Lluís Homar junto a Lina Lambert, en ’Ricard III’. / MAY ZIRCUS

Pasan cosas tan raras como en tiempos de los Plantagenet y los Tudor. Mientras el TNC escala la cumbre más alta con el 'Ricard III' de Xavier Albertí y Lluís Homar, Pedro Sánchez I, coronado de mentirijillas y luego proscrito por impostor, es catapultado por el pueblo al trono de los socialistas.
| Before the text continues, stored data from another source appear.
(** [POST /clean-data/] *)
Definition clean_data (file : result (DataFrame num)) (missing_value_strategy : string)
    (fill_value categorical_fill_strategy : option string) : io db (response num image) :=
  io_try_except
    (df ← lift file;
     if bool_decide (missing_value_strategy = "drop") then
       save (dropna df)
     else if bool_decide (missing_value_strategy = "fill") then
       match fill_value with
       | None =>
           lift (render (error_content "Fill value is required for missing value strategy 'fill'.") 400)
       | Some v => save (fillna (VStr v) df)
       end
     else if bool_decide (missing_value_strategy = "fill with mode/median") then
       if falsy categorical_fill_strategy then
         lift (render (error_content "Categorical fill strategy ('Mode' or 'Median') is required.") 400)
       else if bool_decide (categorical_fill_strategy = Some "Mode") then
         df ← lift (for_columns (labels (select_dtypes object_or_category df)) fill_with_mode df);
         save df
       else if bool_decide (categorical_fill_strategy = Some "Median") then
         df ← lift (for_columns (labels (select_dtypes number df)) fill_with_median df);
         save df
       else
         lift (render (error_content "Invalid categorical fill strategy.") 400)
     else
       lift (render (error_content "Invalid missing value strategy.") 400))
    (λ e, lift (render (error_content e) 500)).

(** *** The decision table of the cleaning operation

    The specification lists the client-input errors of [clean_data] and, for
    every other request, the remediation it applies.  Both are written out
    here from that list, to be compared with the handler. *)

(** No fill value under "fill"; a sub-strategy that is absent or is neither
    "Mode" nor "Median" under "fill with mode/median"; an unknown strategy. *)
Definition client_error (strategy : string) (fill_value sub_strategy : option string) : Prop :=
  (strategy = "fill" ∧ fill_value = None) ∨
  (strategy = "fill with mode/median" ∧
     sub_strategy ≠ Some "Mode" ∧ sub_strategy ≠ Some "Median") ∨
  (strategy ≠ "drop" ∧ strategy ≠ "fill" ∧ strategy ≠ "fill with mode/median").

#[global] Instance client_error_dec strategy fill_value sub_strategy :
  Decision (client_error strategy fill_value sub_strategy).
Proof. unfold client_error. apply _. Defined.

(** The remediation a request without client-input error asks for. *)
Definition remediation (strategy : string) (fill_value sub_strategy : option string)
    (df : DataFrame num) : result (DataFrame num) :=
  if bool_decide (strategy = "drop") then Ok (dropna df)
  else if bool_decide (strategy = "fill") then Ok (fillna (VStr (default "" fill_value)) df)
  else if bool_decide (sub_strategy = Some "Mode") then
    for_columns (labels (select_dtypes object_or_category df)) fill_with_mode df
  else
    for_columns (labels (select_dtypes number df)) fill_with_median df.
Mientras Ricardo III, el protagonista deforme y malvado de la única obra de Shakespeare dramáticamente inverosímil, grita "mi reino por un caballo" y muere sin que haya quien se lo cambie, Pedro Sánchez I, el resucitado, cabalga con una aura de vencedor tan resplandeciente que no deja espacio para más conspiraciones de la antigua nobleza.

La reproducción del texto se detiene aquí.